> [Exercise requirements]: When the line containing "(url : string)." is found in the data below, copy it and each line after it through the line containing "(** ** The world: heap, registry, contexts, goroutines, trace", exactly and with no others.

> [Provided records]:
──────────

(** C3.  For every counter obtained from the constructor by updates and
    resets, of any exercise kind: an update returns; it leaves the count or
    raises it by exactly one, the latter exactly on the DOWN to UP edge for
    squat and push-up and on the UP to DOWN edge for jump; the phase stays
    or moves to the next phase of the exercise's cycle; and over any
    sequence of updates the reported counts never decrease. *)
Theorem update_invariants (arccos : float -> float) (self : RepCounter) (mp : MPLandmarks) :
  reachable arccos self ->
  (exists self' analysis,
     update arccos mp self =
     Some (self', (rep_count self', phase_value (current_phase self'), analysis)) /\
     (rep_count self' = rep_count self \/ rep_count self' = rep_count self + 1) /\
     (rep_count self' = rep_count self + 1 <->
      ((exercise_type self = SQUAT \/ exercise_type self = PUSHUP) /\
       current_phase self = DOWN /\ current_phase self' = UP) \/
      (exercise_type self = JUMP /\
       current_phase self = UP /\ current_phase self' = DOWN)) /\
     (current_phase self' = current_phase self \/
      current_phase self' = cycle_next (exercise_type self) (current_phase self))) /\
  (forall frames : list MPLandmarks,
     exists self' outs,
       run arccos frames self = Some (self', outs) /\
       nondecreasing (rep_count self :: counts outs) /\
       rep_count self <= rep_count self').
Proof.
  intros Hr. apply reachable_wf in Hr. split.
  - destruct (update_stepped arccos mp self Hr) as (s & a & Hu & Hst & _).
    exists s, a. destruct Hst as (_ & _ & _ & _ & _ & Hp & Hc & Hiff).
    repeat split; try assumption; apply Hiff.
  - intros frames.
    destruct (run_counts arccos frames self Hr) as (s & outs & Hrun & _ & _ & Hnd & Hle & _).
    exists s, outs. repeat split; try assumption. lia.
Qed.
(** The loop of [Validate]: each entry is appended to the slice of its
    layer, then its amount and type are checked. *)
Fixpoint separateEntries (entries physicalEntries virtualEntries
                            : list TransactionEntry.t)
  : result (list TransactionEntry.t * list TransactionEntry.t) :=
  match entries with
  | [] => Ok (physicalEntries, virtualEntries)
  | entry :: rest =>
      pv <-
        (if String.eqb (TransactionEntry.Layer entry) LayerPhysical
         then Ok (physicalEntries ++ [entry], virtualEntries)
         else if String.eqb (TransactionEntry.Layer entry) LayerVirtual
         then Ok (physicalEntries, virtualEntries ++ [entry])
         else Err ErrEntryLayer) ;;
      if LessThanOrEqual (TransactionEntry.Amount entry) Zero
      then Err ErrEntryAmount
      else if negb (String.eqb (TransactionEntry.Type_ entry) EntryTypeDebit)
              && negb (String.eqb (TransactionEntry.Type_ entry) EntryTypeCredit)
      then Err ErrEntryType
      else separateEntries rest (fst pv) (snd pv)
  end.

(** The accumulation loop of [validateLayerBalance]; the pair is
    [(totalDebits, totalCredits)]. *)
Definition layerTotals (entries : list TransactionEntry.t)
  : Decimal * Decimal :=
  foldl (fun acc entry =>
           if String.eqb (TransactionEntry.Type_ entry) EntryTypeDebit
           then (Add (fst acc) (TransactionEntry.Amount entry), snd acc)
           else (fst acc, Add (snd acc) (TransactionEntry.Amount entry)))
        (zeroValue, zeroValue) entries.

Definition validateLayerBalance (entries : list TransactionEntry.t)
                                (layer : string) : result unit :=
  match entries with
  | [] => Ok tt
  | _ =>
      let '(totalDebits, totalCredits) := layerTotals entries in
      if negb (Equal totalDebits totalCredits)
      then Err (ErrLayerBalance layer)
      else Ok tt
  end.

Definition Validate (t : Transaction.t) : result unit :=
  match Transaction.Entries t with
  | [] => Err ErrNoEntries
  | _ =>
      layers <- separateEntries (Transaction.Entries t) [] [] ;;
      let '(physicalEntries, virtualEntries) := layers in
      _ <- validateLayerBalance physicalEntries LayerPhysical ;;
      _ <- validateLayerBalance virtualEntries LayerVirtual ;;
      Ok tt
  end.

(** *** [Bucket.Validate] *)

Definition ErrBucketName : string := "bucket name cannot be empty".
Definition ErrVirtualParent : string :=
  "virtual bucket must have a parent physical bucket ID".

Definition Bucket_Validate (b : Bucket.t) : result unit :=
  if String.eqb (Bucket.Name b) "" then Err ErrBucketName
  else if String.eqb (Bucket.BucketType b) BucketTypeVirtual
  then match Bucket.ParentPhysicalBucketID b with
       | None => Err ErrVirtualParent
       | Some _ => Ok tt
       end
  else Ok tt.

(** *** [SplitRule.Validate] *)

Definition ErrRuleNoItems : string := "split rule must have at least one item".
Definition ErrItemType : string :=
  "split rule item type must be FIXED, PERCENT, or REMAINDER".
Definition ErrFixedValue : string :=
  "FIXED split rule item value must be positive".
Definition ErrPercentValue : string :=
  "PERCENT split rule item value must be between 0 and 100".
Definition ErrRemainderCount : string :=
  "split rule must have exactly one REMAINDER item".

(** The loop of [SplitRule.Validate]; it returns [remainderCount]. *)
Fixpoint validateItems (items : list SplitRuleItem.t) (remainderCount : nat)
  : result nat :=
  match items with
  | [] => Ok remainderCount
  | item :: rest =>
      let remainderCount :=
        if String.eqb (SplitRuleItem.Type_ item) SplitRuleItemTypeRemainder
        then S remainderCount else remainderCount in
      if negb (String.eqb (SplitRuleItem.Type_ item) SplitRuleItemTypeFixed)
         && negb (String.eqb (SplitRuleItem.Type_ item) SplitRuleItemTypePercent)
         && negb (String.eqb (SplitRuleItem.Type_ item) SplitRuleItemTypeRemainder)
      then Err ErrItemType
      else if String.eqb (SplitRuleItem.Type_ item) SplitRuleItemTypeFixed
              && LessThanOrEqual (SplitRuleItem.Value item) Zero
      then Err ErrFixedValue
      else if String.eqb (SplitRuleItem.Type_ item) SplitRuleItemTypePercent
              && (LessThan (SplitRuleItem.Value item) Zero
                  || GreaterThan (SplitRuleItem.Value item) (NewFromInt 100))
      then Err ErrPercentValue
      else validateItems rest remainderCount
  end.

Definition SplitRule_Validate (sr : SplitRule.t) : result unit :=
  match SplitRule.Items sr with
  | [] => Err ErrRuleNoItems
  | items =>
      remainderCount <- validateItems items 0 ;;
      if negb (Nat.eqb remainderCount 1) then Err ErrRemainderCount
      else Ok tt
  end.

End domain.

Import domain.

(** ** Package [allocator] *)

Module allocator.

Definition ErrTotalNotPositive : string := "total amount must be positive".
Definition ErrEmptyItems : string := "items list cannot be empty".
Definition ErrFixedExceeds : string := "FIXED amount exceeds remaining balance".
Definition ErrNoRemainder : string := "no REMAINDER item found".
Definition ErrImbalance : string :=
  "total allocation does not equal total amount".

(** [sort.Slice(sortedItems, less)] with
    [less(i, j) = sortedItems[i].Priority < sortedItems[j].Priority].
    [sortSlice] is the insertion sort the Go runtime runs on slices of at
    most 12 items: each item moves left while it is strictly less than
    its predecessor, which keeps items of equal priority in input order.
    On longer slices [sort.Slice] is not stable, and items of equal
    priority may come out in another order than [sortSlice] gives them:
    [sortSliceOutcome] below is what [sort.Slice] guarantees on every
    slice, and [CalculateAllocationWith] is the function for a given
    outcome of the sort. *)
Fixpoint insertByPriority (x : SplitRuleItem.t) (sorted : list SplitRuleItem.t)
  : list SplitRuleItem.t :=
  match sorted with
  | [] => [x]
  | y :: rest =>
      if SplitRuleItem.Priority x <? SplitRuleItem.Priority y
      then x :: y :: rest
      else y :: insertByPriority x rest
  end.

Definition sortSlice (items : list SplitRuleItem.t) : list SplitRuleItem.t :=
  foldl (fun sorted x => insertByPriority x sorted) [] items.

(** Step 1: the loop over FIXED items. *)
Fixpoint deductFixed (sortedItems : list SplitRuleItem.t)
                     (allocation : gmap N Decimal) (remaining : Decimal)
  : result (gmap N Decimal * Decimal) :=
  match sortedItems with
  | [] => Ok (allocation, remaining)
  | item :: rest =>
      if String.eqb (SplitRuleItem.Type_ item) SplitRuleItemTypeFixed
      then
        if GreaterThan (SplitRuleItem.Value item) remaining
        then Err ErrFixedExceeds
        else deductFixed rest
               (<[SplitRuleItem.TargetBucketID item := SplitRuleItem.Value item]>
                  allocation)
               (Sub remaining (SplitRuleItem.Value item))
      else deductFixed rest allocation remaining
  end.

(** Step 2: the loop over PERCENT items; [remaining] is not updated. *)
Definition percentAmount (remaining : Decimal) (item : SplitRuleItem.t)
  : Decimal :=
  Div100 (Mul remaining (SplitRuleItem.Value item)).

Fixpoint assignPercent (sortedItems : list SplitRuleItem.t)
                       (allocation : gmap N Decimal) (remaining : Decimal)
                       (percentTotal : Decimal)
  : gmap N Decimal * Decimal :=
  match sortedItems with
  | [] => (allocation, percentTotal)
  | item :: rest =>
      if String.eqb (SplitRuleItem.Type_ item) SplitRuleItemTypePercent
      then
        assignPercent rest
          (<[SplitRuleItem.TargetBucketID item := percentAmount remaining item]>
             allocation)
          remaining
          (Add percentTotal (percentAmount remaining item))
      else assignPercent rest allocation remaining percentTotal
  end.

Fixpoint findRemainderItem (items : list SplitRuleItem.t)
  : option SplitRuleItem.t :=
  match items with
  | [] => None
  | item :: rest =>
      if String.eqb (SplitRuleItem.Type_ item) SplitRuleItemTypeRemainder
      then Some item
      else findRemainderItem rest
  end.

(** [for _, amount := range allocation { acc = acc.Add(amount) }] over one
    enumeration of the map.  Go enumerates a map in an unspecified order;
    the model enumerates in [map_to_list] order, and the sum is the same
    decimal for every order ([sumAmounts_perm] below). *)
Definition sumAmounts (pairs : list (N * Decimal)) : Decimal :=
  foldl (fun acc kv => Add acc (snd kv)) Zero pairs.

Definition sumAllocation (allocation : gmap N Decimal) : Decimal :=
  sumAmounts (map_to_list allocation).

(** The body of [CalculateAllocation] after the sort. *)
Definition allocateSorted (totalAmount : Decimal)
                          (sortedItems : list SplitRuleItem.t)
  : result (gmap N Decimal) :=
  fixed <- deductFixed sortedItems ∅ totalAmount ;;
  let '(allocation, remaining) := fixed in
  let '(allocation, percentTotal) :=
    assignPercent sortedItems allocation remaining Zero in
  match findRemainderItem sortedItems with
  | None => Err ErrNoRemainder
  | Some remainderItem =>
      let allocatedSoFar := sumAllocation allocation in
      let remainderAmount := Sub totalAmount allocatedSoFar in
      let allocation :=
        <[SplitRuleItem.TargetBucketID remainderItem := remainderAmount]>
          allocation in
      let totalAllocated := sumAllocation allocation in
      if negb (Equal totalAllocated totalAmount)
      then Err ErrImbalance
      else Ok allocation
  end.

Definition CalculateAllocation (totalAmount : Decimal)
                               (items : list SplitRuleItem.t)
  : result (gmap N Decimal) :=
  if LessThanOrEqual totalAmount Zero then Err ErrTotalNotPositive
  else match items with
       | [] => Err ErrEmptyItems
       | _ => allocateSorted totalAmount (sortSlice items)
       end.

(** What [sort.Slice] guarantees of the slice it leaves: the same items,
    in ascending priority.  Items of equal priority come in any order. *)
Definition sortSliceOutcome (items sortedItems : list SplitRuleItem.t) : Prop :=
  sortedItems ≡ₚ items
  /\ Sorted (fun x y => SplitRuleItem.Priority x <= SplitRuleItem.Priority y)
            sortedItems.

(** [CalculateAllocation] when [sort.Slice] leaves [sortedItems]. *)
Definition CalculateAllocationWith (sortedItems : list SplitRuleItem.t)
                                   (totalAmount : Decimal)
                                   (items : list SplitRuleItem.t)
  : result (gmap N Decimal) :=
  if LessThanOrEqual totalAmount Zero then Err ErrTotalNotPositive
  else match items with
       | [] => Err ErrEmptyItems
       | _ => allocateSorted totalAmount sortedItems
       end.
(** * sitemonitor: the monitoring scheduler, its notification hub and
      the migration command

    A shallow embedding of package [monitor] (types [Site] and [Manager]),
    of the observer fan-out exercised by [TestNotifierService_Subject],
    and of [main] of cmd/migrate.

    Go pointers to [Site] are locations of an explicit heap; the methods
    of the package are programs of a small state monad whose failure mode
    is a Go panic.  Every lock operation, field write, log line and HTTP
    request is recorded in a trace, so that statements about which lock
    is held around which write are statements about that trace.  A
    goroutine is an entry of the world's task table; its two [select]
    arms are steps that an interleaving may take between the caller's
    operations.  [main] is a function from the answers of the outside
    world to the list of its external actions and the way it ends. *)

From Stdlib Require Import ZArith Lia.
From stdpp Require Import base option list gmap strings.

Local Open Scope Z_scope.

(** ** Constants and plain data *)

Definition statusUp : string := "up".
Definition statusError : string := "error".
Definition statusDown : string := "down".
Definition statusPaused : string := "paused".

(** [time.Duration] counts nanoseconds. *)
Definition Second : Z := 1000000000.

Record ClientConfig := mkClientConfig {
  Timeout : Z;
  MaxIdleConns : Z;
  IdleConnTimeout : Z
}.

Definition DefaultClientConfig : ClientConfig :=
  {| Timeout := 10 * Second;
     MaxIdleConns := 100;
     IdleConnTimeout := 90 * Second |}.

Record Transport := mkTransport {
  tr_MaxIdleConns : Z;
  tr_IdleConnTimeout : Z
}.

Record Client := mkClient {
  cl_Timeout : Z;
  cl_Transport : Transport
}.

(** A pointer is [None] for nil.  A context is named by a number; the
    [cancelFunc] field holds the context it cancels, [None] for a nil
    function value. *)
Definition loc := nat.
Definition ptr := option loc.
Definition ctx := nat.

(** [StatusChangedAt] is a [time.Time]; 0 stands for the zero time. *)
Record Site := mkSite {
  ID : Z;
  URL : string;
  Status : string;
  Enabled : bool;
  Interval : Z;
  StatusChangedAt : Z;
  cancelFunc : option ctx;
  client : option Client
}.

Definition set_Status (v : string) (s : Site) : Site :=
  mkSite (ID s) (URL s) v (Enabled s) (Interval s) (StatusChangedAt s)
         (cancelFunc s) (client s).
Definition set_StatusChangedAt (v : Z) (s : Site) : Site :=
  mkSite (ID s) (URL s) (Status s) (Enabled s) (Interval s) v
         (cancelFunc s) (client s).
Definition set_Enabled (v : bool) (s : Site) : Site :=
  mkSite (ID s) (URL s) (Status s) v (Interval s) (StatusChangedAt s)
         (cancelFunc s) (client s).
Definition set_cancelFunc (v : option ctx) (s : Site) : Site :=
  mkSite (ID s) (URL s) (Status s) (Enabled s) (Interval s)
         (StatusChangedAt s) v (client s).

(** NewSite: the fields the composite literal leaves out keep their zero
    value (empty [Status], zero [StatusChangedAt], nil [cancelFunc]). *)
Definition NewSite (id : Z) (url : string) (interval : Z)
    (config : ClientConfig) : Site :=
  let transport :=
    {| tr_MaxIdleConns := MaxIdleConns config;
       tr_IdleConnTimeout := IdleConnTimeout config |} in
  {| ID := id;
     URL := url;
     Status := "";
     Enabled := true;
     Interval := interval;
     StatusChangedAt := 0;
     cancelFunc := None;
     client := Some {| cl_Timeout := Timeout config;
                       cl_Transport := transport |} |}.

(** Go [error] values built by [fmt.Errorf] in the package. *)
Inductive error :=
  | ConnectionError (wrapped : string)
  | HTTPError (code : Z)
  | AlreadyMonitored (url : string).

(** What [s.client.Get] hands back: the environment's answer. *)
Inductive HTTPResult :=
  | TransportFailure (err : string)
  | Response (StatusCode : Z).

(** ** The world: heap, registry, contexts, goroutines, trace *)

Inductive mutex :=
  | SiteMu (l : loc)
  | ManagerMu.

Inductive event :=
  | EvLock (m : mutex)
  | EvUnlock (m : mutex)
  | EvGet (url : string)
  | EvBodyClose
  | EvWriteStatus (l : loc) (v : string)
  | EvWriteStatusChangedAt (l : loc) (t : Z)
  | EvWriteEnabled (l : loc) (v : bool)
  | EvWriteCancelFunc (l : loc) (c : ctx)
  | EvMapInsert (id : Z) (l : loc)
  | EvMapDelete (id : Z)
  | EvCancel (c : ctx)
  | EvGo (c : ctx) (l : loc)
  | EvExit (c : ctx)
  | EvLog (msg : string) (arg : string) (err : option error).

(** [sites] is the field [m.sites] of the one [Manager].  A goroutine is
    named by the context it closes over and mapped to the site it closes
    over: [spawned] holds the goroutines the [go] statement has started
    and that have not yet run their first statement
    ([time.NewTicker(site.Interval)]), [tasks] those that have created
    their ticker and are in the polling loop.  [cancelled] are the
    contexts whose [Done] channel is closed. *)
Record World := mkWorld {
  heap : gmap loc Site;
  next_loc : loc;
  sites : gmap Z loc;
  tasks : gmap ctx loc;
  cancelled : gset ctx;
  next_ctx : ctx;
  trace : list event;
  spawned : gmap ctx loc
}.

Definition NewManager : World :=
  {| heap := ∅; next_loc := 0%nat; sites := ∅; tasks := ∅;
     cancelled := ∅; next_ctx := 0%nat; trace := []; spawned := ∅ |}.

──────────

> [Exercise solution]:
  | AlreadyMonitored (url : string).

(** What [s.client.Get] hands back: the environment's answer. *)
Inductive HTTPResult :=
  | TransportFailure (err : string)
  | Response (StatusCode : Z).

(** ** The world: heap, registry, contexts, goroutines, trace *)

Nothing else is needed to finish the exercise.